- _WHAT THE TASK REQUIRES_: Find the lines in the entries that follow where the word "long" occurs, and state how many there are, with no other words.

- _EXERCISE MATERIAL_:

(** X5: Each result of [highlight_diff] is at least as long as its input and
    at most nine times as long: a character is kept as it is or grows by
    the eight characters of the two markers. *)
Theorem highlight_diff_length old_str new_str :
  String.length old_str ≤ String.length (highlight_diff old_str new_str).1
  ∧ String.length (highlight_diff old_str new_str).1 ≤ 9 * String.length old_str
  ∧ String.length new_str ≤ String.length (highlight_diff old_str new_str).2
  ∧ String.length (highlight_diff old_str new_str).2 ≤ 9 * String.length new_str.
Proof.
  rewrite highlight_diff_mark. simpl.
  destruct (mark_length old_str new_str), (mark_length new_str old_str). auto.
Qed.

End HighlightMore.

(** * Further properties of the tracker *)

Section TrackerMore.

Implicit Types self t : S21CommandTracker.
Implicit Types command value direction dump : string.
Implicit Types timestamp : datetime.
Implicit Types calls : list Call.

Lemma neq_false_iff a b : Py.neq a b = false ↔ a = b.
Proof.
  unfold Py.neq. destruct (String.eqb_spec a b); simpl; split; congruence.
Qed.

(** X6: [update_command] returns false exactly when the command is already
    tracked with the same value, dump and direction; in every other case,
    a new command included, it returns true. *)
Theorem update_command_false_iff t command value direction timestamp dump :
  (update_command t command value direction timestamp dump).1 = false
  ↔ ∃ st, commands t !! command = Some st
          ∧ st_value st = value ∧ st_dump st = dump
          ∧ st_direction st = direction.
Proof.
  destruct (commands t !! command) as [st|] eqn:Hst.
  - rewrite (update_command_tracked _ _ _ _ _ _ st Hst). simpl.
    rewrite !orb_false_iff, !neq_false_iff. split.
    + intros [[? ?] ?]. by exists st.
    + intros (st' & ? & ? & ? & ?). by simplify_eq.
  - rewrite (update_command_new _ _ _ _ _ _ Hst). simpl.
    split; [done | by intros (? & ? & _)].
Qed.

(** X7: No update removes a command or touches the state of another one: the
    mapping grows by exactly the updated command when it is new and keeps
    its size otherwise. *)
Theorem update_command_frame t command value direction timestamp dump :
  let t' := (update_command t command value direction timestamp dump).2 in
  (∀ other, other ≠ command → commands t' !! other = commands t !! other)
  ∧ dom (commands t') = {[command]} ∪ dom (commands t)
  ∧ size (commands t')
    = if commands t !! command is Some _ then size (commands t)
      else S (size (commands t)).
Proof.
  cbv zeta. rewrite update_command_commands. split; [|split].
  - intros other Hne. by rewrite lookup_insert_ne.
  - apply dom_insert_L.
  - destruct (commands t !! command) as [st|] eqn:Hst.
    + rewrite <- !size_dom, dom_insert_lookup_L; [done | by eexists].
    + by apply map_size_insert_None.
Qed.

Lemma change_log_snoc calls c :
  change_log (calls ++ [c]) = change_log calls ++ change_of (run calls init) c.
Proof.
  unfold change_log. rewrite imap_app. simpl.
  rewrite Nat.add_0_r, take_app_length.
  rewrite join_app. simpl. rewrite app_nil_r. f_equal. f_equal.
  apply imap_ext. intros i x Hi. simpl.
  rewrite take_app_le; [done|]. apply lookup_lt_Some in Hi. lia.
Qed.

Lemma update_command_history t c :
  recent_changes (apply_call t c).2
  = match change_of t c with
    | [] => recent_changes t
    | r :: _ => append_bounded (recent_changes t) r
    end.
Proof.
  unfold apply_call, change_of.
  destruct (commands t !! call_command c) as [st|] eqn:Hst.
  - rewrite (update_command_tracked _ _ _ _ _ _ st Hst). simpl.
    destruct (Py.neq (st_value st) (call_value c)) eqn:Hv,
      (Py.neq (st_dump st) (call_dump c)) eqn:Hd; simpl;
      try (rewrite bool_decide_true; [done|]);
      try (left; by apply neq_true_iff);
      try (right; by apply neq_true_iff).
    apply neq_false_iff in Hv, Hd.
    rewrite bool_decide_false; [done|]. intros [?|?]; congruence.
  - by rewrite (update_command_new _ _ _ _ _ _ Hst).
Qed.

- _RESULT OF THE TASK_: 2